I buy 1 32oz can of crushed tomatoes w/ Italian spices and a few small cans of whole stewed tomatoes. I get thinly sliced steak meat from the butcher and some spicy italian sausage and a vea shank or two with the bones. I get some fresh garlic and rough chop it (6-10 cloves depending on size), fresh basil rough chop, oregano (dried or fresh) and a bottle of cheap Chianti and some grated Romano cheese.
In a large pot I put in the tomatoes (cut the whole tomatoes in quarters) , some garlic, some basil, oregano, a cup or two of wine, the italian sausage, the veal w/bones(cut up any meat on the bones into small pieces) and a couple handfulls of the Romano cheese. Slowly bring to a boil. then reduce and simmer. In a separate skillet add olive oil and garlic till garlic is lightly browned, then add steaks and give them a good sear but don't cook through. Cut the steaks into small strips. Make a filling with the cheese and basil and roll a few small bracioles and use wooden toothpicks to keep them together. Add those to the pot.
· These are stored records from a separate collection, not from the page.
(* ===== verification/NtDelta.v ===== *)
(** * Monitor deltas of payloads

    Models the change detection of [spvirit-codec/src/spvd_encode.rs]:
    [DeltaWalk], [encode_nt_payload_delta], [nt_payload_changed_on_desc], and
    [compute_changed_bits] on decoded trees, which the walk is the direct form
    of. *)

From stdpp Require Import gmap.
From S2P Require Import Prelude Wire PvdTypes PvdEncode NtTypes NtEncode NtView NtTree.

Local Open Scope Z_scope.

Module NtDelta.
Import Wire NtTypes NtEncode PvdEncode NtView NtTree.

(** ** The direct walk *)

(** Changed-bit flags and the value block; [None] only detects a change. *)
Abbreviation Sink := (option (list bool * bytes)).

(** [prev.and_then(|v| v.field(name, hint))]. *)
Definition opt_field (v : option View) (name : bytes) (hint : nat) : option View * nat :=
  match v with Some v => view_field v name hint | None => (None, hint) end.

Definition view_changed (p n : option View) : bool :=
  match p, n with
  | Some a, Some b => negb (views_equal a b)
  | None, None => false
  | _, _ => true
  end.

(** A field that is not a structure: flag it and write it when it changed. *)
Definition leaf_delta (p n : option View) (bit : nat) (is_be : bool) (sink : Sink) : bool * Sink :=
  let changed := view_changed p n in
  (changed,
   if changed then
     match sink with
     | Some (bits, values) =>
       Some (<[bit := true]> bits,
             match n with Some n => push_view values n is_be | None => values end)
     | None => None
     end
   else sink).

Section Level.
Context (is_be : bool) (prev next : option View).
Context (nested : Ty.StructureDesc -> option View -> option View -> nat -> Sink -> bool * nat * Sink).

(** The loop of [DeltaWalk::level]: what changed, the bit of the next field and
    the sink; a walk without a sink stops at the first change. *)
Fixpoint level_loop (fs : list Ty.FieldDesc) (ph nh : nat) (any : bool) (bit : nat) (sink : Sink)
  : bool * nat * Sink :=
  match fs with
  | [] => (any, bit, sink)
  | f :: fs =>
    let '(p, ph) := opt_field prev (Ty.name f) ph in
    let '(n, nh) := opt_field next (Ty.name f) nh in
    let '(changed, bit, sink) :=
      match Ty.field_type f with
      | Ty.Structure inner => nested inner p n (S bit) sink
      | _ => let '(changed, sink) := leaf_delta p n bit is_be sink in (changed, S bit, sink)
      end in
    if changed then
      match sink with
      | None => (true, bit, sink)
      | Some _ => level_loop fs ph nh true bit sink
      end
    else level_loop fs ph nh any bit sink
  end.
End Level.

Fixpoint level (is_be : bool) (desc : Ty.StructureDesc) (prev next : option View) (bit : nat) (sink : Sink)
  : bool * nat * Sink :=
  level_loop is_be prev next (level is_be) (Ty.fields desc) 0 0 false bit sink.

(** The clock is read once for each payload that has no time stamp. *)
Definition encode_nt_payload_delta (now_prev now_next : Z * Z) (prev next : NtPayload)
    (desc : Ty.StructureDesc) (is_be : bool) : option (bytes * bytes) :=
  let bits := replicate (Z.to_nat (1 + Ty.count_structure_fields desc)) false in
  match level is_be desc (Some (of_payload now_prev prev)) (Some (of_payload now_next next)) 1
          (Some (bits, [])) with
  | (true, _, Some (bits, values)) => Some (encode_bitset_from_flags bits is_be, values)
  | _ => None
  end.

Definition nt_payload_changed_on_desc (now_prev now_next : Z * Z) (prev next : NtPayload)
    (desc : Ty.StructureDesc) (is_be : bool) : bool :=
  fst (fst (level is_be desc (Some (of_payload now_prev prev)) (Some (of_payload now_next next)) 1 None)).

(** ** The walk over trees *)

Definition leaf_changed (p n : option Val.DecodedValue) : bool :=
  match p, n with
  | Some a, Some b => negb (decoded_values_equal a b)
  | Some _, None | None, Some _ => true
  | None, None => false
  end.

Abbreviation empty_structure := (Val.Structure []).

Section Fill.
Context (prev next : Val.DecodedValue).
Context (nested : Val.DecodedValue -> Val.DecodedValue -> Ty.StructureDesc -> list bool -> nat -> bool * list bool * nat).

Fixpoint fill_loop (fs : list Ty.FieldDesc) (ph nh : nat) (any : bool) (bits : list bool) (idx : nat)
  : bool * list bool * nat :=
  match fs with
  | [] => (any, bits, idx)
  | f :: fs =>
    let '(p, ph) := field_of prev (Ty.name f) ph in
    let '(n, nh) := field_of next (Ty.name f) nh in
    match Ty.field_type f with
    | Ty.Structure inner =>
      let '(changed, bits, idx) :=
        nested (default empty_structure p) (default empty_structure n) inner bits (S idx) in
      fill_loop fs ph nh (changed || any) bits idx
    | _ =>
      if leaf_changed p n then fill_loop fs ph nh true (<[idx := true]> bits) (S idx)
      else fill_loop fs ph nh any bits (S idx)
    end
  end.
End Fill.

Fixpoint fill_changed_bits (prev next : Val.DecodedValue) (desc : Ty.StructureDesc) (bits : list bool) (idx : nat)
  : bool * list bool * nat :=
  fill_loop prev next fill_changed_bits (Ty.fields desc) 0 0 false bits idx.

Definition compute_changed_bits (prev next : Val.DecodedValue) (desc : Ty.StructureDesc) : option (list bool) :=
  let bits := replicate (Z.to_nat (1 + Ty.count_structure_fields desc)) false in
  let '(any, bits, _) := fill_changed_bits prev next desc bits 1 in
  if any then Some bits else None.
Cover and simmer on low for 6-8 hours, stirring occasionaly. Add salt or more herbs to taste. Remove from heat and cover. Place entire pot in fridge over night. The next day, simmer again for at least 4 hours before serving.
Optional step: Add a second day of 6-8 hours of simmering and re-refrigerate.
Depending on how much you want to make, you can increase or reduce the amount of crushed tomatoes. This will make a decent amount. But best to make a lot, cuz you can freeze and reheat and this stuff is still amazing.
The greatest thing about this recipe is that you can tweak it here and there. Add different vegetables (my father-in-law puts a whole carrot in there while it simmers for some natural sweetness), try different meats or make it vegetarian.
Also, I use Marjoram, Bay leaves, and SUGAR in my recipe... Also, don't forget how much MEAT will add to it! The grease from Ground Round/Beef with smooth over any sauce, plus the grease will not let your sauce burn, but still vaporate the water!
My Dad's old recipe actually stated to cook ALL DAY for best results!